By the time you learn that you had a miscarriage or ever see a doctor, the physical process might be mostly over. If you suspect a miscarriage, see your practitioner right away; you’ll probably have an ultrasound and possibly perform a pelvic exam to see if your cervix is dilated. Your doctor may also draw blood to check your hCG levels, your blood count (to determine how much blood was lost), and your blood type (to check for Rh incompatibility).
If your blood type is Rh negative, you may also receive a shot of Rh immunoglobulin (it’s possible for your blood to come into contact with fetal blood cells during a miscarriage — and this shot can prevent serious problems in later pregnancies).
Emptying the uterus
Once the miscarriage had been diagnosed, your uterus will need to be empty so your normal menstrual cycle can resume and you can try to get pregnant again, if you choose to.
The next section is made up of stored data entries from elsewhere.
(** ** A libvirt in memory *)

(** Its domains, what they own, whether guests obey, and a guest that goes
    off by itself after so many calls. *)
Record memory : Type := mkMemory {
  me_domains : gmap (list Z) (list Z * Z);
  me_owned : list Z -> Z;
  me_obey : bool;
  me_fuse : option (nat * list Z)
}.
Definition me_set (m : memory) (f : gmap (list Z) (list Z * Z) -> gmap (list Z) (list Z * Z)) : memory :=
  mkMemory (f (me_domains m)) (me_owned m) (me_obey m) (me_fuse m).
Definition me_with {A} (m : memory) (d : Domain) (f : Z -> result RpcError A * memory) : result RpcError A * memory :=
  match me_domains m !! dm_name d with
  | Some (uuid, st) => if bool_decide (uuid = dm_uuid d) then f st else (Err (Libvirt ERR_NO_DOMAIN []), m)
  | None => (Err (Libvirt ERR_NO_DOMAIN []), m)
  end.
Definition off (d : Domain) (m : memory) : memory := me_set m (insert (dm_name d) (dm_uuid d, SHUTOFF)).
(** The moment before a call is answered. *)
Definition tick (m : memory) : memory :=
  match me_fuse m with
  | None => m
  | Some (S n, name) => mkMemory (me_domains m) (me_owned m) (me_obey m) (Some (n, name))
  | Some (O, name) => mkMemory (alter (fun d => (d.1, SHUTOFF)) name (me_domains m)) (me_owned m) (me_obey m) None
  end.
Definition refused {A} : result RpcError A := Err (Libvirt ERR_OPERATION_INVALID []).
Definition unsupported {A} : result RpcError A := Err (Libvirt 3 []).
Definition running (st : Z) : bool := negb (bool_decide (state_from_libvirt st = Stopped)).
Definition in_memory : handler vcall memory := fun R c m =>
  let m := tick m in
  match c in vcall R return R * memory with
  | DomainLookupByName name =>
      match me_domains m !! name with
      | Some (uuid, _) => (Ok (mkDomain name uuid 1), m)
      | None => (Err (Libvirt ERR_NO_DOMAIN []), m)
      end
  | DomainGetState d _ => me_with m d (fun st => (Ok (st, 0), m))
  | DomainShutdown d => me_with m d (fun st => if running st then (Ok tt, if me_obey m then off d m else m) else (refused, m))
  | DomainDestroy d => me_with m d (fun st => if running st then (Ok tt, off d m) else (refused, m))
  | DomainUndefineFlags d flags => me_with m d (fun _ =>
      if covers flags (me_owned m (dm_name d)) then (Ok tt, me_set m (delete (dm_name d))) else (refused, m))
  | Sleep _ => (tt, m)
  | DomainDefineXml _ => (unsupported, m)
  | DomainCreate _ => (unsupported, m)
  | DomainReboot _ _ => (unsupported, m)
  | DomainSetAutostart _ _ => (unsupported, m)
  | DomainGetInfo _ => (unsupported, m)
  | DomainMemoryStats _ _ _ => (unsupported, m)
  | ConnectListAllDomains _ _ => (unsupported, m)
  | NetworkLookupByName _ => (unsupported, m)
  | NetworkDefineXml _ => (unsupported, m)
  | NetworkCreate _ => (unsupported, m)
  | NetworkIsActive _ => (unsupported, m)
  | NetworkSetAutostart _ _ => (unsupported, m)
  | ConnectClose => (unsupported, m)
  | ConnectGetCapabilities => (unsupported, m)
  end.
Lemma me_with_handle {A} m d st (f : Z -> result RpcError A * memory) : handle me_domains m d st -> me_with m d f = f st.
Proof. intros Hd. unfold me_with, handle in *. rewrite Hd. by rewrite bool_decide_eq_true_2. Qed.
Lemma off_later m d st : handle me_domains m d st -> later me_domains me_owned m (off d m).
Proof.
  intros Hd name. split; [done|]. unfold off. cbn. destruct (decide (name = dm_name d)) as [->|Hne]; [|left; by rewrite lookup_insert_ne].
  right. exists (dm_uuid d), st. split; [done|]. apply lookup_insert_eq.
Qed.
Lemma off_handle m d : handle me_domains (off d m) d SHUTOFF.
Proof. unfold handle, off. cbn. apply lookup_insert_eq. Qed.
Lemma tick_later m : later me_domains me_owned m (tick m).
Proof.
  intros name. unfold tick. destruct (me_fuse m) as [[[|n] gone]|]; cbn; split; auto.
  destruct (decide (name = gone)) as [->|Hne]; [|left; by rewrite lookup_alter_ne]. rewrite lookup_alter_eq.
  destruct (me_domains m !! gone) as [[uuid st]|]; [right|by left]. by exists uuid, st.
Qed.
Lemma tick_handle m d st : handle me_domains m d st -> exists st', handle me_domains (tick m) d st' /\ (st' = st \/ st' = SHUTOFF).
Proof. intros Hd. destruct (later_handle _ _ _ _ _ _ (tick_later m) Hd); eauto. Qed.
Lemma running_not_stopped st : running st = true <-> state_from_libvirt st <> Stopped.
Proof. unfold running. by rewrite negb_true_iff, bool_decide_eq_false. Qed.
Lemma not_running_stopped st : running st = false <-> state_from_libvirt st = Stopped.
Proof. unfold running. by rewrite negb_false_iff, bool_decide_eq_true. Qed.
#[global] Program Instance memory_laws : LibvirtLaws memory := {| lv := in_memory; lv_domains := me_domains; lv_owned := me_owned |}.
Next Obligation.
  intros m name. exists (tick m). split; [apply tick_later|]. cbn. destruct (tick_later m name) as [_ [->|(uuid & st & -> & ->)]]; [|eauto].
  destruct (me_domains m !! name) as [[uuid st]|]; eauto.
Qed.
Next Obligation. intros m d st Hd. destruct (tick_handle m d st Hd) as (st' & Hd' & _). exists (tick m), st', 0. split_and!; [apply tick_later|done|]. cbn. by rewrite (me_with_handle _ _ st'). Qed.
Next Obligation.
  intros m d st Hd. destruct (tick_handle m d st Hd) as (st' & Hd' & Hst). cbn. rewrite (me_with_handle _ _ st') by done.
  destruct (running st') eqn:Hr; [|exists (tick m), st'; split_and!; [apply tick_later|done|right; exists []; by apply not_running_stopped in Hr]].
  apply running_not_stopped in Hr. assert (state_from_libvirt st <> Stopped) by (by destruct Hst as [<-| ->]). destruct (me_obey (tick m)).
  - exists (off d (tick m)), SHUTOFF. split_and!; [eapply later_trans; [apply tick_later|by eapply off_later]|apply off_handle|by left].
  - exists (tick m), st'. split_and!; [apply tick_later|done|by left].
Qed.
Next Obligation. intros m t. apply tick_later. Qed.
Next Obligation.
  intros m d st Hd. destruct (tick_handle m d st Hd) as (st' & Hd' & Hst). cbn. rewrite (me_with_handle _ _ st') by done.
  destruct (running st') eqn:Hr; [|exists (tick m), st'; apply not_running_stopped in Hr; split_and!; [apply tick_later|done|done|right; by exists []]].
  apply running_not_stopped in Hr. assert (state_from_libvirt st <> Stopped) by (by destruct Hst as [<-| ->]).
  exists (off d (tick m)), SHUTOFF. split_and!; [eapply later_trans; [apply tick_later|by eapply off_later]|apply off_handle|done|by left].
Qed.
Next Obligation.
  intros m d st flags Hd Hs. destruct (tick_handle m d st Hd) as (st' & Hd' & _). exists (tick m). split; [apply tick_later|].
  destruct (tick_later m (dm_name d)) as [Ho _]. cbn. rewrite (me_with_handle _ _ st') by done. rewrite Ho.
  destruct (covers flags (me_owned m (dm_name d))); [|by exists []]. eexists. by split_and!.
Qed.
If your first sign of a miscarriage was heavy bleeding — especially if it was just a few weeks into pregnancy — then it’s possible that the miscarriage was “complete,” meaning all the fetal tissue has already been cleared out of your uterus. But sometimes — especially the later in the first trimester you are — a miscarriage isn’t complete, and your physician may recommend medicine or a D&C, a minor surgical procedure to completely empty the uterus.
Your emotions after miscarriage: The stages of grief
As we mentioned earlier, whenever a pregnancy loss happens, you’re likely to experience many feelings and reactions. Though you can’t wish them away, understanding them will eventually help you come to terms with your loss. Many people who suffer a loss of any type go through a number of steps on their road to emotional healing. Including shock and denial; guilt, anger, depression and despair before coming to acceptance. Please remember the grief you're feeling is real — and no matter how early in pregnancy you experienced the loss of a baby, you may feel that loss deeply.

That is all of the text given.